_TASK DESCRIPTION_
Beginning at the top of the listing, repeat each line exactly until the line with "and a host without" has been repeated too.
--
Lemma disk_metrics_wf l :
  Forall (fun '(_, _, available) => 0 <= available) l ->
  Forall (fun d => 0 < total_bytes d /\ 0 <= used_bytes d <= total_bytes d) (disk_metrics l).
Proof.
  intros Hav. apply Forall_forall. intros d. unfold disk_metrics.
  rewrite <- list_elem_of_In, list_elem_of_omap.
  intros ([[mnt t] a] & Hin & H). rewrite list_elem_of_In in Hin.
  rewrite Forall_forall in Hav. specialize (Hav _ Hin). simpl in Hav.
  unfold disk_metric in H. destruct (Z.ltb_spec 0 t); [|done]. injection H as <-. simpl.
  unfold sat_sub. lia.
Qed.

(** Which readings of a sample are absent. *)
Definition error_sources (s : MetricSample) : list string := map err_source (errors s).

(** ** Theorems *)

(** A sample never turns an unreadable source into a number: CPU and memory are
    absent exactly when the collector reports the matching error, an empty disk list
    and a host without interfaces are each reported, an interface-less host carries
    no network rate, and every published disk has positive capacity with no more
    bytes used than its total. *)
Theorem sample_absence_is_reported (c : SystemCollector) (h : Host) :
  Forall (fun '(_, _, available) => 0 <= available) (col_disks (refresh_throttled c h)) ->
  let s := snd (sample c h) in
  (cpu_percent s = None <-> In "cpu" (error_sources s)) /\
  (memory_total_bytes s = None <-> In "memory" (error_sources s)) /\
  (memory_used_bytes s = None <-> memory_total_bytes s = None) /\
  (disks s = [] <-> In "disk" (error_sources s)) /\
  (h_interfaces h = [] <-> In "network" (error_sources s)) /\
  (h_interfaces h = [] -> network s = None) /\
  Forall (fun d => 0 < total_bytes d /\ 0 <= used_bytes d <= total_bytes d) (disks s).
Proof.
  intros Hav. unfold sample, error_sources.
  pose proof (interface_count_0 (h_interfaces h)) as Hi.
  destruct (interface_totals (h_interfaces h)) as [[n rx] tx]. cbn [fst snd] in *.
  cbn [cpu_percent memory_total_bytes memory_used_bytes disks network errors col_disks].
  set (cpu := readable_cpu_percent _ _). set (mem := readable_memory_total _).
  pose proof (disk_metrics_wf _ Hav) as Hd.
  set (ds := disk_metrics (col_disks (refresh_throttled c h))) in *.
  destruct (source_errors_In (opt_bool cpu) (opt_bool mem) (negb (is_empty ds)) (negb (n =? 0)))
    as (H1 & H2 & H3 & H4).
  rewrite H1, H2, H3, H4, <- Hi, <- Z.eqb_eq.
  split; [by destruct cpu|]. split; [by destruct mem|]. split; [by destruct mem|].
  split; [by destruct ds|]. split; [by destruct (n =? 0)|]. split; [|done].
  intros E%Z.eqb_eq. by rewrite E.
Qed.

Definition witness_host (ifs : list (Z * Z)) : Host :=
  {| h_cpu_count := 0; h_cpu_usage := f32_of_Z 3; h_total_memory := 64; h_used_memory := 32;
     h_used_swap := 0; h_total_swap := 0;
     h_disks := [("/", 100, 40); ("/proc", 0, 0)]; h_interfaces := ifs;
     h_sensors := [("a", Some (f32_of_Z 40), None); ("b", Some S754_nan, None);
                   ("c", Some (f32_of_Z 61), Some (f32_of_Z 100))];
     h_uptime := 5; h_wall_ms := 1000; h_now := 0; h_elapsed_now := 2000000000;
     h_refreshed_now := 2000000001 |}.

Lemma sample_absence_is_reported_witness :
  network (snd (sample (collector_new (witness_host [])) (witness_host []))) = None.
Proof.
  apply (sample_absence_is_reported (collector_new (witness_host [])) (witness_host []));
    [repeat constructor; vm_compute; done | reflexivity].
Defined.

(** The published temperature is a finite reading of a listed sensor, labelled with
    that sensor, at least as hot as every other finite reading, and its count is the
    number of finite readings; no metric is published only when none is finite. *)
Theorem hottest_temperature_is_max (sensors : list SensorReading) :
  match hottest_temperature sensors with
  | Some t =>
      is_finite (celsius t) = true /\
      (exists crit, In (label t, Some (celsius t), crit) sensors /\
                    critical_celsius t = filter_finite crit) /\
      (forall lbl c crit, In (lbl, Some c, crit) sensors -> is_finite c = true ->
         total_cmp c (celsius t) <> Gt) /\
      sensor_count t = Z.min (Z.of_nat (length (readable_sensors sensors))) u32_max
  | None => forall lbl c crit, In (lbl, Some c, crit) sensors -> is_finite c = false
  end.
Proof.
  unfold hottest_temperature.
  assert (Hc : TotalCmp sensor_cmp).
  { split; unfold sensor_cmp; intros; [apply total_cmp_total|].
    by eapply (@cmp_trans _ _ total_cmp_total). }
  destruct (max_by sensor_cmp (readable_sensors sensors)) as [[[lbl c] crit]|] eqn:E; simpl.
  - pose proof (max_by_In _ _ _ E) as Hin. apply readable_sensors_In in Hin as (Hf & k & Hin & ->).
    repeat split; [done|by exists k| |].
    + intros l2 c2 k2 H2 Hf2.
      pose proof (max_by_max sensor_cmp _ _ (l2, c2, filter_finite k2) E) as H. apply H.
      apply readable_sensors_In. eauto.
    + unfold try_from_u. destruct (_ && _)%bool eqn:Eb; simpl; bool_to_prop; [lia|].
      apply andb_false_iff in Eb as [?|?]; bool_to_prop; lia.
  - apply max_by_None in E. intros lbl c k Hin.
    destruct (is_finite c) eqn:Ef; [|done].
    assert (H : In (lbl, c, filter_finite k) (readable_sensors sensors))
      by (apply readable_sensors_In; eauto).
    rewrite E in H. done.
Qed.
--
_ANSWER TO THIS EXERCISE_
Lemma disk_metrics_wf l :
  Forall (fun '(_, _, available) => 0 <= available) l ->
  Forall (fun d => 0 < total_bytes d /\ 0 <= used_bytes d <= total_bytes d) (disk_metrics l).
Proof.
  intros Hav. apply Forall_forall. intros d. unfold disk_metrics.
  rewrite <- list_elem_of_In, list_elem_of_omap.
  intros ([[mnt t] a] & Hin & H). rewrite list_elem_of_In in Hin.
  rewrite Forall_forall in Hav. specialize (Hav _ Hin). simpl in Hav.
  unfold disk_metric in H. destruct (Z.ltb_spec 0 t); [|done]. injection H as <-. simpl.
  unfold sat_sub. lia.
Qed.

(** Which readings of a sample are absent. *)
Definition error_sources (s : MetricSample) : list string := map err_source (errors s).

(** ** Theorems *)

(** A sample never turns an unreadable source into a number: CPU and memory are
    absent exactly when the collector reports the matching error, an empty disk list
    and a host without interfaces are each reported, an interface-less host carries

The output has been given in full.